Thereafter, OSMI shall invoice Provider for all fees due under
Section 3(a & b) hereunder on a monthly basis.
Provider shall be invoiced for fees due under Section 3(c) the
following month after initially dispensed to the patient. If any
amount so invoiced or automatically payable is not paid on or
within forty-five (45) calendar days after the invoice is
received or fees are automatically payable, the outstanding balance
shall bear simple interest from the date of said invoice or payment
date at a rate of one percent (1%) per month until such amount
is paid in full. Any payments made thereafter received by OSMI
shall be applied first to interest accrued but unpaid and then to
the oldest unpaid payable/invoice. In addition, the parties agree
that a failure by Provider to pay any such invoice or amount
automatically payable within forty-five (45) calendar days of
the date the invoice is received or the payment date (as the case
may be) shall be a material breach of this Agreement, subject to
cure provisions of Section 6(b). Any such termination of this
Agreement by OSMI shall not affect Provider’s obligation to
pay amounts due to OSMI under this Agreement, but no such payment
after the cure period shall affect the effectiveness of such
termination.
Payment of the compensation due to
OSMI is not intended to be and shall not be interpreted or applied
as permitting OSMI to share in Provider’s fees for physician
services or any other services, but is acknowledged as the
parties’ negotiated agreement as to the reasonable fair
market value of the items and services furnished by OSMI pursuant
to this Agreement.
The term of this Agreement shall
commence on August 1, 2005 (“Commencement Date”)

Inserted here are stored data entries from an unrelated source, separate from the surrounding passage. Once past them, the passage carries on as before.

Definition last_hash (previous : Hash) (events : list Event) : Hash :=
  match list.last events with Some e => hash e | None => previous end.

Lemma last_hash_snoc previous l e : last_hash previous (l ++ [e]) = hash e.
Proof. unfold last_hash. by rewrite list.last_snoc. Qed.

Lemma last_hash_cons previous e l : last_hash previous (e :: l) = last_hash (hash e) l.
Proof. unfold last_hash. rewrite list.last_cons. by destruct (list.last l). Qed.

Lemma verify_loop_app index previous l1 l2 :
  verify_loop index previous (l1 ++ l2) = Ok tt
  <-> verify_loop index previous l1 = Ok tt
      /\ verify_loop (index + len l1) (last_hash previous l1) l2 = Ok tt.
Proof.
  revert index previous. induction l1 as [|e l1 IH]; intros index previous; cbn [verify_loop app].
  - unfold len, blen, last_hash. cbn. rewrite N.add_0_r. tauto.
  - destruct (u64_max <? index); [naive_solver|]. destruct (negb (link_ok index previous e)); [naive_solver|].
    rewrite IH, last_hash_cons. unfold len. rewrite blen_cons.
    by replace (index + 1 + blen l1) with (index + N.succ (blen l1)) by lia.
Qed.

Lemma verify_snoc log e :
  verify (log ++ [e]) = Ok tt
  <-> verify log = Ok tt /\ len log <= u64_max /\ link_ok (len log) (head log) e = true.
Proof.
  unfold verify. rewrite verify_loop_app, N.add_0_l. cbn [verify_loop].
  change (last_hash GENESIS_HASH log) with (head log).
  destruct (N.ltb_spec u64_max (len log)); [split; [naive_solver|lia]|].
  destruct (link_ok (len log) (head log) e); cbn; naive_solver.
Qed.

Lemma verify_take log n : verify log = Ok tt -> verify (take n log) = Ok tt.
Proof. rewrite <-(take_drop n log) at 1. unfold verify. by rewrite verify_loop_app; intros [? _]. Qed.

Lemma link_ok_spec index previous e :
  link_ok index previous e = true <->
  seq e = index /\ validate_kind (kind e) = Ok tt /\ 1 <= schema_version e <= MAX_SCHEMA_VERSION
  /\ prev_hash e = previous /\ hash e = event_hash e.
Proof.
  unfold link_ok, version_in_range. rewrite !andb_true_iff, N.eqb_eq, !N.leb_le, !bool_decide_eq_true.
  destruct (validate_kind (kind e)) as [[]|]; cbn; naive_solver.
Qed.
(** The versions of a kind that passes are consecutive. *)
Lemma check_versions_consecutive name c vs :
  check_versions name c None vs = Ok tt ->
  Forall (fun v => v <= c) vs /\ exists v0, forall i v, vs !! i = Some v -> v = v0 + N.of_nat i.
Proof.
  destruct vs as [|v vs]; [split; [constructor|by exists 0]|]. cbn [check_versions].
  destruct (N.ltb_spec c v) as [|Hv]; [done|]. cbn. intros [H1 H2]%check_versions_spec.
  split; [by constructor|]. exists v. intros [|i] w Hi; cbn in Hi; [injection Hi as <-; lia|].
  specialize (H1 i w Hi). lia.
Qed.

Lemma check_edges_spec name c (edges : gmap N (@Upcaster)) vs :
  StronglySorted N.le vs -> check_edges name c edges vs = Ok tt ->
  forall v, v ∈ vs -> v < c -> exists edge, edges !! v = Some edge /\ to edge = v + 1.
Proof.
  induction 1 as [|v vs _ IH Hle]; [set_solver|]. cbn [check_edges].
  destruct (N.ltb_spec v c) as [Hv|Hv].
  - rewrite bind_ok. intros (edge & He & Hc). rewrite ok_or_ok in He.
    destruct (N.eqb_spec (to edge) (v + 1)) as [Ht|]; [|done]. cbn in Hc.
    intros w [->|Hw]%elem_of_cons Hwc; [by exists edge|]. by apply IH.
  - intros _ w [->|Hw]%elem_of_cons Hwc; [lia|]. rewrite Forall_forall in Hle. specialize (Hle w Hw). lia.
Qed.

Lemma elem_of_btree_keys {A} (m : gmap N A) k : k ∈ btree_keys N.le m <-> is_Some (m !! k).
Proof.
  unfold btree_keys. rewrite list_elem_of_fmap. split.
  - intros ([k' a] & -> & Hp%elem_of_btree_iter). by exists a.
  - intros [a Ha]. exists (k, a). by rewrite elem_of_btree_iter.
Qed.

Lemma seal_kind_ok name kind k : seal_kind name kind = Ok k -> sealed_kind_ok k.
Proof.
  unfold seal_kind. intros Hs. split_ok. rewrite ok_or_ok in Hr. reflect_guards.
  destruct (List.find _ _) as [[from x]|]; [done|]. injection Hs as <-. unfold sealed_kind_ok. cbn.
  split; [done|]. intros v Hv. pose proof Hv as Hin. rewrite <-elem_of_btree_keys in Hin.
  match goal with H : check_versions _ _ _ _ = _ |- _ => apply check_versions_consecutive in H as [Hle (v0 & Hc)] end.
  match goal with H : check_edges _ _ _ _ = _ |- _ =>
    pose proof (check_edges_spec _ _ _ _ (btree_iter_sorted N.le _) H v Hin) as He end.
  rewrite Forall_forall in Hle. split; [by apply Hle|].
  intros Hlt. split; [|by apply He].
  match goal with H : is_Some (schemas kind !! version _) |- _ => rewrite <-elem_of_btree_keys in H; rename H into Hcur end.
  apply list_elem_of_lookup in Hin as [i Hi], Hcur as [j Hj].
  pose proof (Hc _ _ Hi). pose proof (Hc _ _ Hj).
  rewrite <-elem_of_btree_keys. apply list_elem_of_lookup. exists (S i).
  destruct (lookup_lt_is_Some_2 (btree_keys N.le (schemas kind)) (S i)) as [w Hw].
  { apply lookup_lt_Some in Hj. lia. }
  rewrite Hw. apply Hc in Hw. f_equal. lia.
Qed.

Lemma seal_loop_spec sealed0 l sealed name (k : @SealedKind E) :
  seal_loop sealed0 l = Ok sealed -> sealed !! name = Some k ->
  sealed0 !! name = Some k \/ exists kind, (name, kind) ∈ l /\ seal_kind name kind = Ok k.
Proof.
  revert sealed0. induction l as [|[n kind] l IH]; intros sealed0; cbn [seal_loop].
  - intros [= ->]. by left.
  - intros (k' & Hk & Hl)%bind_ok Hn. destruct (IH _ Hl Hn) as [Hi|(kind' & Hin & Hs)].
    + apply lookup_insert_Some in Hi as [[-> ->]|[_ Hi]]; [|by left].
      right. exists kind. split; [by constructor|done].
    + right. exists kind'. split; [by constructor|done].
Qed.

(** A sealed catalog comes from its builder, and each of its kinds passed. *)
Lemma seal_spec builder (c : @SealedEventCatalog E) :
  seal builder = Ok c ->
  digest c = schema_set_digest (kinds c) /\
  forall name k, kinds c !! name = Some k -> exists kind, builder !! name = Some kind /\ seal_kind name kind = Ok k.
Proof.
  unfold seal. intros Hs. split_ok. subst c. split; [done|]. cbn. intros name k Hk.
  match goal with H : seal_loop _ _ = _ |- _ =>
    destruct (seal_loop_spec _ _ _ _ _ H Hk) as [Hn|(kind & Hin & Hsk)] end; [done|].
  exists kind. by rewrite elem_of_btree_iter in Hin.
Qed.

and shall remain in full force and effect for a period of one
(1) year (the “Initial Term”) and SHALL BE
AUTOMATICALLY RENEWED FOR AN ADDITIONAL ONE (1) YEAR PERIOD
(THE “RENEWAL TERMS”) THEREAFTER UNLESS EITHER PARTY
GIVES THE OTHER PARTY NOTICE OF ITS INTENT NOT TO RENEW AT LEAST
THIRTY (30) CALENDAR DAYS PRIOR TO THE EXPIRATION OF THE
INITIAL TERM OR ANY RENEWAL TERM .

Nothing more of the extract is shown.